Toyota has introduced a hydrogen-powered fuel-cell vehicle to its North American market at the 2014 CES in Las Vegas. Although technically a concept, the company says a production version of the FCV (fuel-cell vehicle) will go on sale in the U.S. sometime in 2015. This confirms, at least to me, we are at the new dawn of the electric car, whether its power is stored in a battery or generated by a fuel cell. The discussion should be of interest to the utility industry, and the wind industry in particular, because that battery will eventually need charging or the fuel-cell tank will need refilling with hydrogen electrolyzed from water.
The announcement suggests that Toyota has taken sufficient cost and size out of the fuel cell, improved its reliability, and is ready to duplicate its Prius success. Left Lane News (leftlanenews.com) says the car will have about a 300 mi. range. Trendy Californians will be happy to assist with the rollout by reportedly chipping in $200 million to build 20 hydrogen filling stations by 2015 and 100 by 2024
Toyota (toyota.com) also promises that the production FCV will be capable of accelerating from 0 to 60 mph in about 10 sec. Unlike conventional battery-powered vehicles that can take hours to recharge, the FCV’s hydrogen tanks can be filled in about three minutes. “Fuel-cell-electric vehicles will be in our future sooner than many people believe, and in much greater numbers than anyone expected,” says Bob Carter, a Toyota VP.
Electric-vehicle manufacturer Tesla makes an equally sexy battery-powered car which it says has a max 265-mi range (at 55 mph) and 0 to 60 mph in 4.2 sec, and you can recharge this one in your garage overnight.
Tesla (teslamotors.com) says its model S will cost only $610 per month after fuel savings. I’d speculate that Toyota’s FCV will lease for less than $600/month. Tesla founder Elon Musk, sensing a little unwanted competition, says fuel-cell vehicles are so much manure. Let’s let the free market decide.
If clean air is important then the time is right for these cars, and more importantly, not just here. China and India are planning new coal plants while Germany, having put a pox on nuclear power, will be importing more coal.
In the next three or four years, it’s not hard to envision two cars powered by different technologies in more garages – an electric or FC vehicle for short trips, and one with an IC engine for longer journeys.

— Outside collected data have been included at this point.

(** * anomalyAENN: the data-shaping pipeline

    A shallow embedding of [src/data/basePreprocessor.py] and
    [data/exampleData.py]: loading, under-sampling, train/test splitting,
    normalisation, the normal/anomaly partition, the rebalancing accessor
    and the dataset factory.

    Conventions of the embedding.
    - A numpy array or tensor of shape (n, c) is a list of n rows, each a
      list of c cells.  Cells are exact rationals: rounding, overflow and
      the non-finite values of IEEE arithmetic are not represented.  The
      division of [Q] gives 0 for a zero divisor where the floating-point
      code gives NaN or an infinity, so statements about cell values are
      made for a non-degenerate range only.
    - The cast to single precision and the square root are operations of
      the numeric back end; they are taken as the two fields of
      [FloatOps].
    - A Python exception is the [Raise] outcome of [Py.result].
    - A pseudo-random generator is an oracle [rng]; a statement
      quantified over the oracle holds for every seed. *)

From Stdlib Require Import String.
From Stdlib Require Import List Arith PeanoNat Lia Bool ZArith.
From Stdlib Require Import QArith Qminmax Qround Lqa Permutation.
Import ListNotations.
Local Open Scope nat_scope.

Set Implicit Arguments.

(** ** Python outcomes *)

Module Py.

Inductive exn : Type :=
| FileNotFoundError
| ValueError
| IndexError
| KeyError.

Inductive result (A : Type) : Type :=
| Ok (a : A)
| Raise (e : exn).

Arguments Ok {A} a.
Arguments Raise {A} e.

Definition bind {A B : Type} (m : result A) (k : A -> result B) : result B :=
  match m with
  | Ok a => k a
  | Raise e => Raise e
  end.

End Py.

Import Py.

Notation "x <- m ;; k" := (Py.bind m (fun x => k))
  (at level 61, m at next level, right associativity).

(** ** Numbers, rows and tables *)

Definition row : Type := list Q.
Definition table : Type := list row.
(** * Zettlr inter-process router: [source/main/zettlr-ipc.js]

    A shallow embedding of the [ZettlrIPC] class: the listeners that its
    constructor installs on the [config], [typo], [getCitation],
    [updateItems] and [message] channels, the push facade [global.ipc],
    and the methods [dispatch], [send], [handleEvent] and [runCall].
    The autoloader of the command modules, which builds the registry the
    router dispatches to, is embedded as well.

    JavaScript values are a small JSON-like datatype.  Code that can throw
    is written in a state-and-exception monad over a [World]: the world
    holds what the collaborators of the router answer when queried (the
    application object [this._app], the globals, Electron's focused window)
    and a chronological trace of every effect the router causes. *)

From Stdlib Require Import String List ZArith Bool.
Import ListNotations.
Open Scope string_scope.

(** ** JavaScript values *)

#[local] Set Warnings "-register-all".

Inductive value : Type :=
| VUndefined
| VNull
| VBool (b : bool)
| VNum (n : Z)
| VStr (s : string)
| VArr (items : list value)
| VObj (props : list (string * value)).

(** [v === 'lit'] for a string literal [lit]. *)
Definition is_str (v : value) (lit : string) : bool :=
  match v with
  | VStr s => String.eqb s lit
  | _ => false
  end.

(** ToBoolean, as used by [if (x)], [!x] and [x ? a : b]. *)
Definition truthy (v : value) : bool :=
  match v with
  | VUndefined | VNull => false
  | VBool b => b
  | VNum n => negb (Z.eqb n 0)
  | VStr s => negb (String.eqb s "")
  | VArr _ | VObj _ => true
  end.

Fixpoint lookup (k : string) (props : list (string * value)) : option value :=
  match props with
  | [] => None
  | (k', v) :: rest => if String.eqb k k' then Some v else lookup k rest
  end.

(** [obj.k = v] on the own properties of an object: an existing key keeps
    its place, a new key is added last. *)
Fixpoint assign (k : string) (v : value) (props : list (string * value))
  : list (string * value) :=
  match props with
  | [] => [(k, v)]
  | (k', v') :: rest =>
      if String.eqb k k' then (k, v) :: rest else (k', v') :: assign k v rest
  end.

(** ** Messages and effects *)

(** The envelope that travels on the [message] channel.  A field is [None]
    when the object has no such own property ([hasOwnProperty] is false).
    The correlation token is the property the source calls [cypher].
    [extra] holds any further properties, which the router never reads. *)
Record Message : Type := {
  command : option value;
  content : option value;
  cypher : option value;
  returnValue : option value;
  extra : list (string * value)
}.

(** What a channel send carries: a plain value or a message envelope. *)
Inductive payload : Type :=
| PValue (v : value)
| PMessage (m : Message).

Inductive exn : Type :=
| TypeError (what : string)      (* property access on null or undefined *)
| UnknownCommand (cmd : value)   (* the registry has no handler for [cmd] *)
| HandlerError (e : value).      (* thrown by a command handler itself *)

(** Everything the router does to the outside, in the order it happens. *)
Inductive effect : Type :=
| ConsoleError (key : string) (p : payload)  (* console.error(trans(key), p) *)
| ConsoleLog (key : string) (arg : value)    (* console.log(trans(key, arg)) *)
| Send (webContents : nat) (channel : string) (p : payload)
| StartDrag (webContents : nat) (item : value)
| Call (target method : string) (args : list value).

(** ** Collaborators *)

Record File : Type := {
  hash : Z;
  path : string;
  withContent : list (string * value);   (* file.withContent(), an object *)
  getMetadata : list (string * value);   (* file.getMetadata(), an object *)
  search : value -> value                (* file.search(terms) *)
}.

Record Dir : Type := {
  dir_hash : Z                           (* dir.hash *)
}.

Record Dictionary : Type := {
  check : value -> value;
  suggest : value -> value
}.

Record Citeproc : Type := {
  getCitation : value -> value;
  updateItems : value -> value;
  getIDs : value;
  makeBibliography : value
}.

(** The configuration store, reached as [global.config] and as
    [this._app.getConfig()]. *)
Record Config : Type := {
  config_get : value -> value;
  getConfig : list (string * value);
  getSupportedLangs : value;
  getDictionaries : value;
  getCustomCSS : value;
  getCustomCSSPath : value;
  setCustomCSS : value -> value
}.

(** The application object [this._app].  [window] is the web contents of
    [this._app.window.getWindow()], [None] when there is no window. *)
Record Zettlr : Type := {
  window : option nat;
  dict : option Dictionary;
  findFile : value -> option File;     (* findFile({ hash: h }) *)
  findExact : value -> option File;
  getCurrentFile : option File;
  getCurrentDir : option Dir;
  getPathDummies : list value;
  askFile : value -> value -> value;   (* getWindow().askFile(filters, multi) *)
  tags_get : value;                    (* getTags().get() *)
  getStats : value                     (* getStats().getStats() *)
}.
(** X18: the two validations agree on what exists. A path that
    [validateInputPath] accepts as a file is accepted by [validatePath]
    with the same resolved path; one it accepts as a directory is
    refused by [validatePath] as a directory. A path whose symlinks
    resolve to nothing is refused by [validateInputPath] and accepted
    by [validatePath], which returns the cleaned absolute path: it is
    meant for files yet to be written. Whatever [validatePath] returns
    without resolving symlinks holds no "..". *)
Theorem validations_agree fs path :
  (forall realPath,
     validateInputPath fs path = inl (realPath, false) ->
     validatePath fs path = inl realPath) /\
  (forall realPath,
     validateInputPath fs path = inl (realPath, true) ->
     validatePath fs path
     = inr ("path is a directory, not a file: " +:+ path)) /\
  (forall absPath msg,
     filepath_Abs fs path = inl absPath ->
     contains_dotdot (filepath_Clean fs absPath) = false ->
     filepath_EvalSymlinks fs (filepath_Clean fs absPath)
       = inr (NotExist msg) ->
     validateInputPath fs path = inr ("path does not exist: " +:+ path) /\
     validatePath fs path = inl (filepath_Clean fs absPath)) /\
  (forall valid,
     validatePath fs path = inl valid ->
     exists absPath,
       filepath_Abs fs path = inl absPath /\
       contains_dotdot (filepath_Clean fs absPath) = false /\
       (valid = filepath_Clean fs absPath \/
        filepath_EvalSymlinks fs (filepath_Clean fs absPath) = inl valid)).
Proof.
  unfold validateInputPath, validatePath.
  destruct (filepath_Abs fs path) as [absPath|err].
  2:{ split; [|split; [|split]]; intros; discriminate. }
  destruct (contains_dotdot (filepath_Clean fs absPath)) eqn:Hdots.
  { split; [|split; [|split]]; try (intros; discriminate).
    intros a m [= <-] Hd _. rewrite Hdots in Hd. discriminate. }
  destruct (filepath_EvalSymlinks fs (filepath_Clean fs absPath))
    as [realPath|[msg|msg]] eqn:Hlinks.
  - assert (Hthird : forall a m,
              @inl string string absPath = inl a ->
              filepath_EvalSymlinks fs (filepath_Clean fs a)
                = inr (NotExist m) -> False).
    { intros a m [= <-] H. rewrite Hlinks in H. discriminate. }
    destruct (os_Stat fs realPath) as [[|]|[msg|msg]];
      (split; [|split; [|split]]);
      try (intros; discriminate);
      try (intros a m Ha _ H; destruct (Hthird a m Ha H)).
    + intros r _. reflexivity.
    + intros r [= <-]. reflexivity.
    + intros valid [= <-]. exists absPath. auto.
    + intros valid [= <-]. exists absPath. auto.
  - split; [|split; [|split]]; try (intros; discriminate).
    + intros a m [= <-] _ _. split; reflexivity.
    + intros valid [= <-]. exists absPath. auto.
  - split; [|split; [|split]]; try (intros; discriminate).
    intros a m [= <-] _ H. rewrite Hlinks in H. discriminate.
Qed.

Of course, this is idle speculation but stranger things have happened. For instance, some genius chemist in France might announce next month she found a way to produce zinc-air batteries with double the charge of a similarly sized lithium battery and less expensively. That would change everything.
Frankly, I hope both cars are successful because each will place more demand on electric power and ideally, power from wind farms. Commuting to work on wind power is a more appealing idea than just doing so in an electric vehicle. More EVs will keep this country from buying oil from countries that do not wish us well, and a successful EV industry will spread around the world letting other countries clean up their dirty air. Industries grow, more people go to work, everyone wins.
That’s what I think. What do you think?
–Paul Dvorak
Filed Under: News
I guess everything depends upon where you get your electricity from, whether for recharging your EV or hydrolyzing your water. I can understand how, in the car-saturated US, lots of EVs or FCVs means a shift away from our limited oil supplies toward our extensive domestic coal, NG, wind, hydro and nuclear supplies. Globally, how do EVs net us cleaner air, if you simply shift from IC oil (lots of energy for your fossil fuel buck) to coal/NG electricity — far less efficient after generation and distribution–?
You’re quite right, Glen, that if the power comes from coal or oil, the exercise in EVs could be futile. But some utilities will let you buy wind power (green electrons, I guess) and that could justify the EV or FCV. A colleague in Austin, which is mostly wind powered, drives a Nissan Leaf and so in essence, drives on wind.